{{ theme.skipToContentLabel || 'Skip to content' }}

🎯 场景:上线前回归测试——同一 prompt 喂 baseline 和 candidate 两版模型,本卡判候选是否在指定维度上变差。维度级精细判断(factuality 维持但 completeness 下降也算 regression),避免"整体差不多"掩盖局部退步。

Quick Use

Use when: You're testing a candidate model / prompt change against a baseline and need to detect quality regressions on specific dimensions, not just an overall vibe check. Fill in: {{prompt}} = the input; {{baseline_output}} = current/last-good output; {{candidate_output}} = new output; {{regression_dimensions}} = comma-separated dimensions or empty. You'll get: Per-dimension regression verdict (better / same / worse) with evidence, an overall regression flag, and severity. Output is JSON.

Purpose

Detect whether a candidate output regresses against a baseline on specific quality dimensions. Used for pre-launch model regression testing, A/B prompt change evaluation, and continuous quality monitoring on production traffic. Distinct from eval/pairwise-judge-with-position-bias-probe: that card measures preference; this card detects regression specifically (when the prompt change should be neutral or positive).

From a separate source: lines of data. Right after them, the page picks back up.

Lemma read_float_ok h c q d pre R post len : 0 <= q <= zlen c -> 0 <= len <= 500000000 -> zlen R = 4 * len ->
  let bs := next_bytes c q (4 * len) in
  ReadFloatSample (mkWav h (Some (mkFile c q)) d 0) (pre ++ R ++ post) (zlen pre) len =
  Some (zlen bs / 4, pre ++ splice R 0 (scale_floats bs) ++ post, mkWav h (Some (mkFile c (q + zlen bs))) d 0).
Proof.
  intros Hq Hl HR bs. pose proof (length_next_bytes c q (4 * len) Hq ltac:(lia)) as Hb. fold bs in Hb.
  unfold ReadFloatSample. wav_simpl. change (0 =? 0) with true. cbv iota. rewrite u64_id by lia.
  rewrite fread_ok by (rewrite ?length_app; lia). fold bs. cbn [mbind option_bind]. rewrite i32_id by (unfold in_i32; dlia).
  rewrite splice_front by lia.
  assert (E : forall ys, length ys = length bs -> splice R 0 ys ++ post = ys ++ drop (length bs) R ++ post).
  { intros ys Hys. unfold splice. rewrite take_0, Hys. cbn [app]. by rewrite <- app_assoc. }
  rewrite E by done. rewrite (scale_loop (zlen pre) (drop (length bs) R ++ post)) by (rewrite ?Z2Nat.id; dlia).
  cbn [mbind option_bind]. rewrite E by apply length_scale_floats. done.
Qed.

Lemma quotient_in_i32 x d : 0 <= x <= 2147483647 -> 1 <= d -> i32 (x / d) = x / d.
Proof. intros Hx Hd. apply i32_id. pose proof (Z.div_pos x d). pose proof (Z.div_le_upper_bound x d x). unfold in_i32. nia. Qed.

(** Reading a frame, in either format. *)
Lemma read_frame_ok h c q d pre R post n : format_ok h -> 0 <= q <= zlen c -> 0 <= n <= 1000 -> zlen R = n * BytesPerSample h ->
  let bs := next_bytes c q (n * BytesPerSample h) in
  exists r, ReadSample (mkWav h (Some (mkFile c q)) d 0) (pre ++ R ++ post) (zlen pre) n =
  Some (r, pre ++ read_into h bs R ++ post, mkWav h (Some (mkFile c (q + zlen bs))) d 0).
Proof.
  intros [Hf Hc Hb] Hq Hn HR bs. assert (Hnc : 0 <= n * NChannels h <= 1000 * 1000) by nia.
  pose proof (length_next_bytes c q (n * BytesPerSample h) Hq) as Hbl. fold bs in Hbl.
  assert (Hs : sample_size h = (if FormatCategory h =? 3 then 4 else 2)) by done. unfold read_into.
  destruct Hf as [E | E]; rewrite E in Hs |- *; [change (1 =? 3) with false in *|change (3 =? 3) with true in *];
    cbv iota in *; rewrite Hs in Hb.
  - assert (Ebs : next_bytes c q (2 * (n * NChannels h)) = bs) by (subst bs; rewrite Hb; f_equal; lia).
    rewrite ReadSample_pcm_ok; [|done|lia|done|lia|lia|rewrite !length_app; lia]. cbv zeta. rewrite Ebs.
    eexists. do 3 f_equal. apply splice_front. lia.
  - assert (Ebs : next_bytes c q (4 * (n * NChannels h)) = bs) by (subst bs; rewrite Hb; f_equal; lia).
    unfold ReadSample. cbn [m_FileStatus m_head]. rewrite E. change (0 =? 0) with true. change (3 =? 3) with true. cbv iota.
    rewrite (i32_id (n * NChannels h)) by rng. rewrite read_float_ok by lia. rewrite Ebs. cbn [mbind option_bind].
    unfold per_channel. cbn [m_head]. rewrite (u64_id (4 * NChannels h)), (u64_id (zlen bs / 4)) by dlia.
    destruct (Z.eqb_spec (4 * NChannels h) 0); [lia|]. cbn [negb c_assert mbind option_bind]. by eexists.
Qed.

Lemma length_read_into h bs R : zlen bs <= zlen R -> length (read_into h bs R) = length R.
Proof. intros H. unfold read_into. apply length_splice; [lia|]. destruct (FormatCategory h =? 3); rewrite ?length_scale_floats; lia. Qed.

(** ** The calls of a frame *)

Lemma shorts_piece (pre T post xs : list Z) : Forall in_i16 xs -> 2 * zlen xs <= zlen T ->
  shorts_at (pre ++ splice T 0 (samples16 xs) ++ post) (zlen pre) (zlen xs) = Some xs.
Proof.
  intros Hx HT. pose proof (length_samples16 xs). rewrite <- splice_front by lia. apply shorts_at_splice; [lia|rewrite !length_app; lia|done].
Qed.

Lemma store_piece (pre T post xs : list Z) : 2 * zlen xs <= zlen T ->
  store_shorts (pre ++ T ++ post) (zlen pre) xs = Some (pre ++ splice T 0 (samples16 xs) ++ post).
Proof.
  intros HT. pose proof (length_samples16 xs). unfold store_shorts. rewrite memcpy_Some by (rewrite ?length_app; lia).
  rewrite slice_self by lia. by rewrite splice_front by lia.
Qed.

Lemma length_words16 k : forall l, length l = (2 * k)%nat -> length (words16 l) = k.
Proof.
  induction k as [|k IH]; intros l Hl; [by destruct l|]. destruct l as [|a [|b l]]; cbn [length] in *; [lia..|].
  cbn [words16 length]. by rewrite IH by lia.
Qed.

Lemma shorts_at_length mem p n : 0 <= p -> 0 <= n -> p + 2 * n <= zlen mem -> exists l, shorts_at mem p n = Some l /\ zlen l = n.
Proof.
  intros Hp Hn Hm. unfold shorts_at. rewrite (proj2 (range_ok_spec mem p (2 * n))) by lia. eexists. split; [reflexivity|].
  rewrite (length_words16 (Z.to_nat n)); [lia|]. apply Nat2Z.inj. rewrite length_slice by lia. lia.
Qed.

(** The low pass of a run of the program. *)
Definition lowpass (h xs : list Z) : list Z * list Z := filter_list (lowpass_sample start_globals) h xs.
Definition playing (h : list Z) : Globals := start_globals <| history_lp_ := h |>.

Lemma playprocess_ok h xs : playprocess (playing h) 1 (zlen xs) xs = Some (playing (lowpass h xs).1, (lowpass h xs).2).
Proof.
  unfold playprocess, playing, channel_loop. cbn [android_play_process_enalbed_ android_play_lowpass_enalbed_ update start_globals mbind option_bind history_lp_].
  change (Z.to_nat 1) with 1%nat. cbn [for_loop].
  rewrite filter_loop_ok by done. cbn [mbind option_bind]. unfold lowpass.
  change (lowpass_sample _) with (lowpass_sample start_globals). by destruct (filter_list (lowpass_sample start_globals) h xs).
Qed.

(** Memory after a write keeps its pieces. *)
Lemma length_splice_samples T n xs : zlen xs = n -> 2 * n <= zlen T -> length (splice T 0 (samples16 xs)) = length T.
Proof. intros Hx HT. pose proof (length_samples16 xs). apply length_splice; lia. Qed.

Section run.
Context (h1 h2 : SWavFileHead) (n : Z).
Context (Hn : frame_size h1 = n) (Hrate : n = 80 \/ n = 160) (Hf1 : format_ok h1) (Hf2 : format_ok h2).

Lemma bytes_range h : format_ok h -> 2 <= BytesPerSample h <= 4000.
Proof. intros [[E|E] Hc ->]; unfold sample_size; rewrite E; [change (1 =? 3) with false|change (3 =? 3) with true]; cbv iota; lia. Qed.

Lemma frame_bytes_ok h : format_ok h -> frame_bytes h1 h = n * BytesPerSample h /\ 2 * n <= n * BytesPerSample h <= 640000.
Proof.
  intros Hf. pose proof (bytes_range h Hf). unfold frame_bytes. rewrite Hn. assert (2 * n <= n * BytesPerSample h <= 640000) by nia.
  rewrite u32_id by rng. done.
Qed.

(** The call of the echo canceller changes only the first piece. *)
Lemma process_call_ok e A B post noisy T : ecm_wf false e -> B = splice T 0 (samples16 noisy) -> samples_ok n noisy ->
  2 * n <= zlen A -> 2 * n <= zlen T ->
  exists e' A', process_call h1 (Some e) (A ++ B ++ post) (Some (zlen A)) = Some (Some e', A' ++ B ++ post) /\
    ecm_wf false e' /\ length A' = length A.
Proof.
  intros He HB [Hl Hi] HA HT. unfold process_call. rewrite Hn. destruct (Z.leb_spec (2 * n) (zlen A)); [|lia].
  cbn [c_assert mbind option_bind].
  replace (shorts_at (A ++ B ++ post) (zlen A) n) with (Some noisy) by (rewrite HB, <- Hl; symmetry; apply shorts_piece; (done || lia)).
  cbn [mbind option_bind].
  destruct (shorts_at_length (A ++ B ++ post) 0 n) as (out & -> & Ho); [lia|lia|rewrite !length_app; lia|]. cbn [mbind option_bind].
  destruct (Process_arrays false e (mkSignals (Some noisy) None (Some (OutMem out))) n 0 He) as (r & e' & sg & out' & -> & He' & Eo & Hl');
    [constructor; cbn; try done; by intros ? [= <-]|split; by eexists|done|].
  cbn [mbind option_bind]. rewrite Eo. cbn [mbind option_bind].
  pose proof (store_piece [] A (B ++ post) out' ltac:(lia)) as E. cbn [app length] in E. change (Z.of_nat 0) with 0 in E. rewrite E.
  cbn [mbind option_bind]. exists e', (splice A 0 (samples16 out')). split_and!; [done|done|]. by eapply length_splice_samples.
Qed.

(** The calls of the far end. *)
Lemma buffer_call_ok e pre T post far : ecm_wf false e -> samples_ok n far -> 2 * n <= zlen T ->
  exists e', buffer_call h1 (Some e) (pre ++ splice T 0 (samples16 far) ++ post) (Some (zlen pre)) = Some (Some e') /\ ecm_wf false e'.
Proof.
  intros He [Hl Hi] HT. unfold buffer_call. rewrite Hn, <- Hl, shorts_piece by (done || lia). cbn [mbind option_bind]. rewrite Hl.
  destruct (BufferFarend_ok false e (Some far) n He) as ([r x] & -> & e' & Ex & He' & _); [by intros ? [= <-]|].
  cbn [snd] in Ex. subst x. cbn [mbind option_bind]. by exists e'.
Qed.

Lemma play_frame_ok h pre T post far hd c d : samples_ok n far -> 2 * n <= zlen T ->
  play_frame h1 (playing h) (writing hd c d) (pre ++ splice T 0 (samples16 far) ++ post) (Some (zlen pre)) =
  Some (playing (lowpass h far).1, writing (recounted hd (2 * n)) (c ++ samples16 (lowpass h far).2) d,
    pre ++ splice T 0 (samples16 (lowpass h far).2) ++ post).
Proof.
  intros [Hl Hi] HT. pose proof (length_filter_list (lowpass_sample start_globals) far h) as Hlf. fold (lowpass h far) in Hlf.
  unfold play_frame. rewrite Hn. cbn [mbind option_bind]. rewrite <- Hl. rewrite shorts_piece by (done || lia). cbn [mbind option_bind].
  rewrite playprocess_ok. cbn [mbind option_bind]. destruct (lowpass h far) as [h' ys]. cbn [fst snd] in *.
  pose proof (length_splice_samples T _ far Hl ltac:(lia)) as HT'.
  rewrite store_piece by lia. cbn [mbind option_bind].
  assert (E : splice (splice T 0 (samples16 far)) 0 (samples16 ys) = splice T 0 (samples16 ys)).
  { pose proof (length_samples16 far). pose proof (length_samples16 ys). unfold splice at 1. rewrite take_0. unfold splice at 1.
    cbn [app]. rewrite take_0. cbn [app]. unfold splice. rewrite take_0. cbn [app]. f_equal.
    rewrite drop_app_ge by lia. rewrite drop_drop. f_equal. lia. }
  rewrite E. pose proof (length_splice_samples T _ ys eq_refl ltac:(lia)) as HT2. pose proof (length_samples16 ys) as Hls.
  rewrite i32_id by (rewrite Hl; rng). rewrite WriteSample_ok by (rewrite ?length_app; lia). cbn [mbind option_bind].
  rewrite slice_front by lia. assert (E2 : slice (splice T 0 (samples16 ys)) 0 (2 * zlen far) = samples16 ys).
  { unfold slice, splice. rewrite take_0. cbn [app drop Z.to_nat]. apply take_app_length'. lia. }
  by rewrite E2.
Qed.
(** The state of the loop: the far-end frame as it was read, the positions of the
    inputs, what has been written, and the history of the low pass. *)
Record run_state (c1 c2 C : list Z) (d1 d2 d3 q2 : Z) (hd : SWavFileHead) (c h : list Z) (s : MainState) : Prop := mkRunState {
  rs_mem : exists A B D, ms_mem s = A ++ B ++ C ++ D /\ zlen A = n * BytesPerSample h1 /\ zlen B = n * BytesPerSample h1 /\
             zlen C = n * BytesPerSample h2 /\ zlen D = n * BytesPerSample h2;
  rs_read1 : exists q1, ms_read1 s = mkWav h1 (Some (mkFile c1 q1)) d1 0 /\ 0 <= q1 <= zlen c1;
  rs_read2 : ms_read2 s = mkWav h2 (Some (mkFile c2 q2)) d2 0 /\ 0 <= q2 <= zlen c2;
  rs_write1 : ms_write1 s = writing hd c d3;
  rs_aecm : exists e, ms_aecm s = Some e /\ ecm_wf false e;
  rs_globals : ms_globals s = playing h }.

Output is structured so per-dimension regression rates can be aggregated across a benchmark.

Prompt

text
You compare a candidate output against a baseline and detect any
regression on specific quality dimensions.

Prompt:
{{prompt}}

Baseline output:
{{baseline_output}}

Candidate output:
{{candidate_output}}

Regression dimensions to check (may be empty; if empty use
factuality + completeness + format_adherence):
{{regression_dimensions}}

For each dimension, decide:
- "candidate_better": Candidate is meaningfully better than baseline on this dimension.
- "same"            : No meaningful difference on this dimension.
- "candidate_worse" : Candidate is meaningfully worse — REGRESSION.

"Meaningfully better/worse" means a human evaluator would
consistently agree, not just stylistic preference.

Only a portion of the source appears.